In a significant move, Brazil’s central bank has effectively halted operations at mid-sized lender Banco Master, which has recently faced severe liquidity issues. This decision came after the arrest of its controlling shareholder, Volcaro. Regulators have now tasked a liquidator with addressing creditor claims and overseeing asset sales, leading to the conclusion of turmoil at Master Corp., which had previously expanded aggressively through high-yield bonds offered via investment platforms.
The central bank’s statement highlighted a “serious liquidity crisis” at Master along with “serious violations” of financial regulations.
Impact on Guarantee Fund
While Banco Master’s assets make up a small fraction—0.57% of Brazil’s banking assets—the liquidation is expected to adversely affect the private guarantee fund (FGC), which relies on bank contributions to cover investors’ losses. Approximately 1.6 million creditors have investments secured by guarantees totaling about 41 billion reais ($7.71 billion).
On the same day, Brazil’s Federal Police announced an investigation into the fraudulent issuance of credit securities. Although the specific targets were not disclosed, sources indicated that Volcaro had been arrested in connection with the case.
CEO Suspension and Investigation
The investigation is tied to the sale of Master’s loan portfolio to BRB, amid suspicions around the quality of credit portfolios sold to other banks. The CEO of BRB, Paulo Enrique Costa, has been suspended for 60 days as the inquiry progresses, although he has yet to make a public statement.
Additionally, the police executed a search warrant at BRB’s headquarters, although the bank asserts it has consistently adhered to transparency standards and continues its operations as usual. The governor of the Federal District has nominated a new supervisor to step in for the suspended CEO.
Later that day, a consortium led by an investment group expressed interest in acquiring Banco Master shares, supposedly involving an immediate capital infusion of 3 billion reais. However, regulatory approvals have put this transaction on hold.

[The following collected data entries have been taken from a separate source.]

(** C2 as stated fails: the tenant namespace has gained a label, its owner
    exists under the annotated UID, and the update handler re-queues the
    tenant namespace instead of deleting the super-cluster namespace. *)
Lemma UpdateFunc_requeues_on_drift :
  ~ @spec.update_deletes_on_drift spec_labels label_conversion examples.healthy
      (@patrol.MkController label_conversion tt) examples.vObj examples.pObj.
Proof.
  intros Hclaim.
  destruct (Hclaim examples.demo_u1) as [opts Hin].
  - reflexivity.
  - unfold spec.metadata_drift. vm_compute. discriminate.
  - vm_compute in Hin. exact Hin.
Qed.

Example UpdateFunc_drift_trace :
  patrol.requeues
    (trace (ask examples.healthy)
       (@patrol.UpdateFunc spec_labels label_conversion
          (@patrol.MkController label_conversion tt) examples.vObj examples.pObj) tt)
  = [("vc-a-demo", examples.v_ns)]
  /\ patrol.deletions
    (trace (ask examples.healthy)
       (@patrol.UpdateFunc spec_labels label_conversion
          (@patrol.MkController label_conversion tt) examples.vObj examples.pObj) tt)
  = [].
Proof. split; vm_compute; reflexivity. Qed.

(** ** The namespace reconciler *)

Example Reconcile_quota_gone_trace :
  map (fun e => (scheduler.is_write e, scheduler.is_release e))
    (trace (ask examples.quota_gone)
       (@scheduler.Reconcile _ toy_placement_maps examples.request) tt)
  = [(false, false); (false, false); (false, false); (false, false);
     (false, false); (false, false); (true, false); (false, true)].
Proof. vm_compute. reflexivity. Qed.

Section Reconciler.
Context `{PlacementMaps}.

Lemma writes_app (t1 t2 : list scheduler.Ev) :
  scheduler.writes (t1 ++ t2) = scheduler.writes t1 ++ scheduler.writes t2.
Proof. apply omap_app. Qed.
(** The outer loop appends, in order, paths made from some of the
    proposed ones. *)
Lemma paths_loop_kept gate_now books_by_id chapters_by_book path_items :
  forall path_count total paths paths',
    paths_loop gate_now books_by_id chapters_by_book path_items
               path_count total paths = Ok paths' ->
    exists kept new,
      paths' = (paths ++ new)%list
      /\ kept `sublist_of` path_items
      /\ Forall2 path_from kept new.
Proof.
  induction path_items as [|pd rest IH];
    intros path_count total paths paths'; cbn [paths_loop].
  - intros [= <-]. exists [], []. rewrite app_nil_r.
    repeat split; constructor.
  - destruct (4 <=? path_count)%nat.
    { intros [= <-]. exists [], []. rewrite app_nil_r.
      repeat split; [apply sublist_nil_l|constructor]. }
    destruct (py.get pd "angle" _) as [angle_v|] eqn:Ea;
      cbn [mbind outcome_bind]; [|discriminate].
    destruct (py.get pd "recommendations" _) as [recs_v|] eqn:Eg;
      cbn [mbind outcome_bind]; [|discriminate].
    destruct (py.iter recs_v) as [recs|] eqn:Ei; cbn [mbind outcome_bind]; [|discriminate].
    destruct (recs_loop _ _ _ recs total []) as [[total' new]|] eqn:Er;
      cbn [mbind outcome_bind fst snd]; [|discriminate].
    apply recs_loop_kept in Er as (keptr & new' & Hnew & -> & Hs & Hf).
    cbn in Hnew. subst new'.
    destruct new as [|r new].
    + intros H. apply IH in H as (kept & newp & -> & Hsp & Hfp).
      exists kept, newp. repeat split; [by apply sublist_cons|done].
    + destruct (py.slice_prefix 100 angle_v) as [a|] eqn:Es;
        cbn [mbind outcome_bind]; [|discriminate].
      intros H. apply IH in H as (kept & newp & -> & Hsp & Hfp).
      exists (pd :: kept), ({| angle := a; recommendations := r :: new |} :: newp).
      rewrite <- app_assoc. cbn [app].
      repeat split; [by apply sublist_skip|].
      constructor; [|exact Hfp].
      exists angle_v, recs_v, recs, keptr. cbn [angle recommendations].
      repeat split; try done.
      eapply Forall2_impl; [exact Hf|]. intros ? ?. apply validate_rec_from.
Qed.

Lemma llm_route_try_follows gate_now proposer question domain subdomain
    available_books chapters_by_book r :
  snd (_llm_route_try set_iter gate_now proposer question domain subdomain
                      available_books chapters_by_book) = Ok r ->
  is_valid r = true ->
  exists result paths_v path_items kept,
    proposer = Ok result
    /\ py.get result "paths" (JList []) = Ok paths_v
    /\ py.iter paths_v = Ok path_items
    /\ kept `sublist_of` path_items
    /\ Forall2 path_from kept (paths r).
Proof.
  unfold _llm_route_try.
  destruct gate_now as [gate|e]; [|discriminate].
  cbv zeta.
  destruct (taxonomy_v2.get_candidate_books _ _ _ _ _) as [|c0 cs]; cbn [snd].
  { intros [= <-]. discriminate. }
  destruct (filter _ available_books) as [|b0 bs].
  { intros [= <-]. discriminate. }
  destruct proposer as [result|e]; cbn [mbind outcome_bind]; [|discriminate].
  destruct (py.get result "paths" _) as [paths_v|] eqn:Eg;
    cbn [mbind outcome_bind]; [|discriminate].
  destruct (py.iter paths_v) as [items|] eqn:Ei; cbn [mbind outcome_bind]; [|discriminate].
  destruct (paths_loop _ _ _ items 0 0 []) as [ps|] eqn:Ep;
    cbn [mbind outcome_bind]; [|discriminate].
  apply paths_loop_kept in Ep as (kept & new & -> & Hs & Hf).
  cbn [app] in *.
  destruct new as [|p ps].
  { intros [= <-]. discriminate. }
  intros [= <-] _. exists result, paths_v, items, kept. by repeat split.
Qed.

Ongoing Liquidity Struggles
As the liquidity situation worsened, Banco Master’s bonds, which were associated with the FGC deposit insurance, faced growing risks. With the bank in liquidation, management will transition to a central bank-appointed administrator responsible for identifying debtors, facilitating reimbursements for investors covered by the FGC.
Financial Impact on Businesses and Pension Funds
Following the liquidation announcement, shares of Onco Clinicas, a significant creditor of Master, dropped approximately 9%. They disclosed that they had set aside funds corresponding to their exposure after the downgrading of the bank’s credit rating. Furthermore, major pension funds in Brazil have reported substantial investments in financial instruments issued by Banco Master, putting their assets at risk.
Responses from affected organizations regarding their investments have so far been limited. The impact of these developments on broader financial stability remains to be seen.